Das Forschungstauchboot JAGO war von 2006 bis 2021 vom GEOMAR aus in aller Welt im Einsatz. Seit seiner Stilllegung ist es im Foyer des GEOMAR-Neubaus auf dem Seefischmarkt Kiel zu bewundern.

 

 

JAGO wurde 1989 nach den Vorschriften des DNV (Germanischen Lloyd) für Unterwasserfahrzeuge durch das langjährige Betreiberteam am Max-Planck-Institut für Verhaltensphysiologie im bayerischen Seewiesen gebaut. Es wurde in Tiefen bis zu 400 Metern zur Erkundung und Erforschung aquatischer Systeme und Lebensräume im Süß- und Salzwasser eingesetzt.

JAGO eröffnete Forschenden verschiedener meereswissenschaftlicher Disziplinen direkte Einblicke in ihre Fachgebiete und trug immer wieder zum wissenschaftlichen Erkenntnisgewinn bei.

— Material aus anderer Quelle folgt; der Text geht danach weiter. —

(** *** String literals

    The source file and the input file are UTF-8: [u8] decodes the bytes
    of a literal into code points. *)
Fixpoint utf8_decode (bs : list N) : str :=
  let cont (b : N) : N := (b - 128)%N in
  match bs with
  | [] => []
  | b :: r =>
      if (b <? 128)%N then b :: utf8_decode r
      else if (b <? 224)%N then
        match r with
        | b1 :: r1 => ((b - 192) * 64 + cont b1)%N :: utf8_decode r1
        | _ => []
        end
      else if (b <? 240)%N then
        match r with
        | b1 :: b2 :: r2 =>
            ((b - 224) * 4096 + cont b1 * 64 + cont b2)%N :: utf8_decode r2
        | _ => []
        end
      else
        match r with
        | b1 :: b2 :: b3 :: r3 =>
            ((b - 240) * 262144 + cont b1 * 4096 + cont b2 * 64 + cont b3)%N
              :: utf8_decode r3
        | _ => []
        end
  end.

Definition u8 (s : string) : str :=
  utf8_decode (map N_of_ascii (list_ascii_of_string s)).

(** *** Whitespace and [str.strip] *)

(** [str.isspace] on one code point: the characters [str.strip()] removes. *)
Definition is_space (c : char) : bool :=
  ((9 <=? c) && (c <=? 13) || (28 <=? c) && (c <=? 32)
   || (c =? 133) || (c =? 160) || (c =? 5760)
   || (8192 <=? c) && (c <=? 8202)
   || (c =? 8232) || (c =? 8233) || (c =? 8239) || (c =? 8287)
   || (c =? 12288))%N.

Fixpoint lstrip (s : str) : str :=
  match s with
  | c :: s' => if is_space c then lstrip s' else s
  | [] => []
  end.

Definition rstrip (s : str) : str := rev (lstrip (rev s)).

Definition strip (s : str) : str := rstrip (lstrip s).

(** Truth value of a string: non-empty. *)
Definition truthy {A} (l : list A) : bool :=
  match l with [] => false | _ => true end.

(** *** [str.split(sep)] *)

Fixpoint starts_with (sep s : str) : bool :=
  match sep, s with
  | [], _ => true
  | a :: sep', b :: s' => (a =? b)%N && starts_with sep' s'
  | _ :: _, [] => false
  end.

(** [split_from sep s skip cur]: [cur] is the current field, reversed;
    [skip] counts the characters of a separator still to be passed. *)
Fixpoint split_from (sep s : str) (skip : nat) (cur : str) : list str :=
  match s with
  | [] => [rev cur]
  | c :: s' =>
      match skip with
      | S k => split_from sep s' k cur
      | O =>
          if starts_with sep s
          then rev cur :: split_from sep s' (length sep - 1) []
          else split_from sep s' 0 (c :: cur)
      end
  end.

(** [s.split(sep)]: [ValueError] on the empty separator. *)
Definition split (s sep : str) : result (list str) :=
  match sep with
  | [] => Raise (ValueError (u8 "empty separator"))
  | _ => Ret (split_from sep s 0 [])
  end.

(** [sep.join(l)] *)
Fixpoint join (sep : str) (l : list str) : str :=
  match l with
  | [] => []
  | [x] => x
  | x :: r => x ++ sep ++ join sep r
  end.

(** *** Decimal rendering of integers: [str(n)], [f"{n}"] *)

Definition str_of_Z (z : Z) : str := u8 (NilEmpty.string_of_int (Z.to_int z)).
Definition str_of_nat (n : nat) : str := str_of_Z (Z.of_nat n).

(** [s.rjust(w)] and [s.ljust(w)]: what a format width does to a number
    and to a string. *)
Definition rjust (w : nat) (s : str) : str := replicate (w - length s) 32%N ++ s.
Definition ljust (w : nat) (s : str) : str := s ++ replicate (w - length s) 32%N.

(** *** Numeric parsing: what [int] and [float] share *)

Section Numeric.
Context `{Interpreter}.

(** Before parsing, a string with a character outside ASCII has its
    Unicode spaces turned into [' '], its Unicode decimal digits into
    ASCII digits and every other such character into ['?']. *)
Definition to_ascii (c : char) : char :=
  if (c <? 128)%N then c
  else if is_space c then 32%N
  else match unicode_decimal c with
       | Some d => Z.to_N (48 + d)
       | None => 63%N
       end.

(** The whitespace the numeric parsers skip (the C locale's). *)
Definition is_cspace (c : char) : bool :=
  ((9 <=? c) && (c <=? 13) || (c =? 32))%N.

Fixpoint lskip (s : str) : str :=
  match s with
  | c :: s' => if is_cspace c then lskip s' else s
  | [] => []
  end.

Entsprechend seiner allerersten Mission besuchte das Tauchboot regelmäßig den legendären Quastenflosser auf den Komoren, einen archaischen Fisch, der Fossilienfunden zufolge schon vor mehr als 400 Millionen Jahren auf unserem Planeten lebte.

Geolog:innen tauchten mit dem gelben Zweisitzer zu den Hydrothermalquellen Islands und zu einem jungen Unterwasservulkan vor der Kanaren-Insel El Hierro. Vor Spitzbergen und im Schwarzen Meer konnten sie mit JAGO natürliche Methangas-Quellen und in der Nordsee den Eruptionskrater eines „Blow Out“ als Folge eines missglückten Ölbohrversuchs dokumentieren.

Biolog:innen erkundeten an Bord von JAGO während zahlreicher Expeditionen die farbenfrohen Kaltwasserkorallen-Riffe Norwegens und spürten vor Cabo Verde den Funktionen von Tiefsee-Lebensgemeinschaften im Freiwasser nach. Im Mittelmeer untersuchten sie mit JAGO die Artenvielfalt nach „Natura 2000“-Kriterien zur Einrichtung von Schutzgebieten.

Aufträge aus der freien Wirtschaft führten JAGO und sein Team in Diamantenschürf-Gebiete und Wasserkraftwerks-Stollen – und auch in einem Kieler „Tatort“ spielt das Tauchboot eine zentrale Rolle.